**EXERCISE GOAL**:
Note each line in the data below that holds "through", and copy it.

━━━━━ RECORDS TO USE ━━━━━

(* ===== verification/Prelude.v ===== *)
(** * OpenWBEM: a verification development

   OpenWBEM is a WBEM management server in C++.  A client sends CIM-XML or a
   binary form over HTTP; the request handlers turn it into calls of the CIM object manager,
   which answers from providers or from its repository: a set of databases in
   a file format of its own (HDB) with a B-tree index each.  Queries are
   written in WQL, parsed into a select statement and evaluated against CIM
   instances, directly or after compilation.

   Paths below are relative to src/src.  C<n> are the numbers of the theorems
   that carry a claim; they are collected in the files [...Main].

   ** Style

   Code that may throw, crash or not end returns an [outcome] ([Ok], [Throw],
   [Crash], [Diverge]); code with state is a [Prog S A], a state monad over
   outcomes that keeps the state after an exception.  [wp m Q s] says that [m]
   returns from [s] and establishes [Q] (so it excludes crashes and
   divergence), [throws m x Q s] that it throws [x].  Undefined behaviour of the
   source (a null reference, an index outside of an array, a dangling iterator,
   a read behind a buffer) is [Crash].  Machine integers are [Z] with their wrap
   written out ([s32], [u32], ...), bytes are [Z] in [0, 256), [bytes] are lists
   of them.

   ** The parts

   - _Files and blocks_: [FileIO] (the interface of [blocxx::File] and an
     in-memory file that satisfies it), [HdbCommon]
     (repositories/hdb/OW_HDBCommon.hpp: the layout of blocks in the file and
     their checksum).
   - _Index_: [Index] (OW_Index.hpp, OW_IndexImpl.cpp).  The class [IndexOps]
     with [IndexLaws] is what the engine is proved against; [IndexImpl] over a
     B-tree ([BTreeOps], [BTreeLaws]) discharges it.
   - _Engine_: [Hdb] (OW_HDB.cpp: class HDB) and [HdbNode] (OW_HDBNode.cpp and
     class HDBHandle).  Proofs go through three views: the block heap of a file
     ([HdbHeap], [Dll], [FreeList]), the abstract database with offsets
     ([HdbInv], and a file per operation from [HdbTree] to [HdbRelocate]), and
     the forest of keys a client sees ([HdbSpec], [HdbContract], [HdbHold],
     [HdbForest]).  [HdbMain] has C1 to C8: each operation of a handle refines
     the operation of the same name on the forest, removal and moves included;
     the free list is sorted and gives the best fit; corrupted blocks are
     detected; the index is a finite map.
   - _WQL_: [Wql] (common/OW_WQLOperand, OW_WQLSelectStatement), [WqlCompile]
     (common/OW_WQLCompile.cpp), [WqlGen] (wql/OW_WQLSelectStatementGen.cpp over
     wql/OW_WQLAst.hpp), the passes of the compiler in [WqlNot], [WqlHeap],
     [WqlFactor], [WqlGather], the evaluators in [WqlEval], [WqlDirect].
     [WqlMain] has C9 to C13: a compiled clause has the value of the clause,
     the passes end in the normal forms they are named after, what the direct
     evaluator computes, and when the two agree.
   - _Repositories_: [Repo] (OW_GenericHDBRepository.cpp, the class nodes of
     OW_InstanceRepository.cpp), [Cache] (common/OW_Cache.hpp), [Meta]
     (qualifier types of OW_MetaRepository.cpp and the namespace operations of
     OW_CIMRepository.cpp), with their facts in [RepoFacts], [RepoOps],
     [MetaOps], [MetaEnum], [CimRepo].  They call the engine and
     are proved from its contract only.  [RepoMain] has C14 to C19: every
     reachable database is a forest; namespaces, classes, objects and qualifier
     types on every branch; handles go back to their pool; the cache is a bounded
     least-recently-used list and is transparent.  [CimStore] makes the CIM
     objects storable; [InstRepo] has the rest of OW_InstanceRepository.cpp, and
     [InstMain] C20 and C21: an instance that was created is found under its path
     with its values, listed, changed and deleted, and nothing else changes.
     [MetaClass] has the class operations of OW_MetaRepository.cpp over what a
     class inherits ([ClassOps]).  [MetaClassFacts] defines the completed class of
     a node ([resolves]) and shows that it is what is read, from the cache or from
     the database; [ClassMain] shows that a class that was created is found,
     completed by its super classes, until it is deleted, that what is refused is
     not stored, and with C22 what a class inherits.  [CimRepoOps] puts the stores
     together: the operations of OW_CIMRepository.cpp on qualifier types, classes,
     instances and properties, over an interface of the association indexes
     ([AssocIndex]).  [CimRepoMain] has C23 to C26: the life of a class and of an
     instance through all stores, what is refused, and the enumerations, which walk
     over the forest of classes ([listing]) and visit each sub-class once.
   - _XML_: [XmlText] (xml/OW_XMLEscape.cpp, OW_XMLUnescape.cpp), [XmlParser]
     (OW_XMLParserCore.cpp), [XmlDom] (OW_XMLParserSAX.cpp, OW_XMLParserDOM.cpp,
     OW_XMLNode.cpp), [XmlPull] (OW_XMLPullParser.cpp, OW_CIMXMLParser.cpp).
     [XmlMain] has C27 to C31: escaping and documents survive a round trip,
     the parsers end on every input and tags nest; the table of elements is searched
     correctly.
   - _HTTP_: [HttpBase64], [HttpUrl] (http/common/OW_HTTPUtils.cpp),
     [HttpStreams] (OW_HTTPChunkedIStream.cpp, OW_HTTPChunkedOStream.cpp,
     OW_HTTPLenLimitIStream.cpp).  [HttpMain] has C32 to C34: base64 and URL
     escaping are inverted by their decoders within their buffers, and bodies
     are delivered exactly, however they are cut into pieces.
   - _CIM objects_: [CimSerial] (common/OW_BinarySerialization.cpp, the
     signatures of cim/OW_CIMBase.cpp), [CimData] (the data of the classes in
     cim/, URLs), [CimIO] ([readObject] and [writeObject] of all of them),
     [CimDateTime], [CimTypeNames] (the scanner of OW_CIMDataType.cpp),
     [CimObjects] (whole objects and enumerations), [CimOps] (the operations of
     OW_CIMProperty.cpp and OW_CIMInstance.cpp), [CimSync] ([syncWithClass],
     [clone], [createModifiedInstance], paths of instances), [ClassOps]
     (OW_CIMQualifier.cpp, OW_CIMMethod.cpp, OW_CIMClass.cpp, inheritance), with facts
     in [CimTotal].  [CimMain] has C35 to C38: objects and
     enumerations survive serialisation, reading any bytes ends, date-times are
     formatted, read and ordered, and the key list of an instance follows its
     properties; the scanner knows the type names.
   - _Binary protocol_: [BinProtocol] (client/OW_BinaryCIMOMHandle.cpp and
     requesthandlers/binary/OW_BinaryRequestHandler.cpp): the operations of the
     CIMOM handle as a type [Op], the client's methods and the request handler's
     functions over it.  [BinFacts] says what a call over the protocol amounts to
     ([remote]) and what becomes of arbitrary bytes; [BinMain] has C39
     (every method of the client is the server's call) and C40 (every request is
     refused, or served by one call).

   ** Parameters

   Code outside of the repository is a class with laws, and each has an instance
   used by the witnesses: the file ([FileOps]/[FileLaws], instance [MemFile]),
   the B-tree ([BTreeOps]/[BTreeLaws]), serialised CIM objects of the repositories
   ([CIMBase]/[CIMBaseLaws]: reading back what was written, which C35 shows of the
   objects themselves), case folding ([StringOps]/[StringLaws]: idempotent), string
   searching ([StringSearch]/[StringSearchLaws]), the stream form of strings,
   booleans, characters and real numbers ([Blocxx]/[BlocxxLaws], instance
   [RefBlocxx]), trimming, numbers in text and comparison of names
   ([StringConv]/[NameLaws]), what a stream iterator reads at the end ([StreamEnd]),
   floating point numbers and string order of WQL ([WqlLib]/[WqlLaws]) and the
   conversions of its scanner ([ScanLib]).  Whether [BLOCXX_ASSERT] is compiled in
   is an argument ([asserts]).  So are the parts of the server at which a model
   ends: the cast of a value to another type in [CimOps], the text and the
   comparison of values and the order of properties in [InstRepo] and [ClassOps],
   the association indexes in [CimRepoOps] ([AssocIndex]), and in [BinProtocol] the
   server's own handle, its host name, the text of an exception and the features
   that the client's protocol handler reports.

   ** Fuel

   Loops over blocks have [file_fuel], the size of the file in bytes: the blocks
   of a list are distinct and none is empty.  The walk over super classes and the
   one over sub-classes have it as well: their nodes are distinct.  The factoring and gathering loops
   of WQL have fuel computed from the heap, proved sufficient in [WqlFactor]
   and [WqlGather].  A scanner or parser loop has one more than the characters
   left ([XmlParser]: one token uses up at least one; [pull_fuel] adds one for
   the current token); the SAX loop twice the characters, since an empty element
   is two tokens; [printNode] any number above the size of the tree; a chunk loop
   one more than the bytes asked for; reading a CIM value one more than the bytes
   left, since nothing nests deeper.  All theorems say that the result is
   reached: exhausted fuel is [Diverge], which neither [wp] nor [throws] accepts.

   ** Not modelled

   blocxx (strings, files, threads, sockets) is used through the classes above.
   Mutexes and concurrent callers: every modelled operation runs under one lock
   in the source and is sequential here; the files that the handles of a
   database open are one file.  Of the repositories, the association database
   (OW_AssocDb.cpp), the traversal of associations and the optional check of
   referential integrity are left out; of the CIM objects, conversions between
   value types, printing and most accessors; of the binary protocol, logging,
   cancelled threads and chunked replies.  The remaining components (the object
   manager and its providers, the indication server, the CIM-XML request handler
   and client, HTTP headers, digests and sockets, authenticators and authorizers,
   the MOF compiler, the provider interfaces and the tools) are generated parsers,
   accessors or input and output around the parts above. *)

From stdpp Require Export base tactics list numbers option gmap strings.
From Stdlib Require Export ZArith Lia.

━━━━━

**RESULT OF THE EXERCISE**:
     class HDBHandle).  Proofs go through three views: the block heap of a file
     instance through all stores, what is refused, and the enumerations, which walk
   blocxx (strings, files, threads, sockets) is used through the classes above.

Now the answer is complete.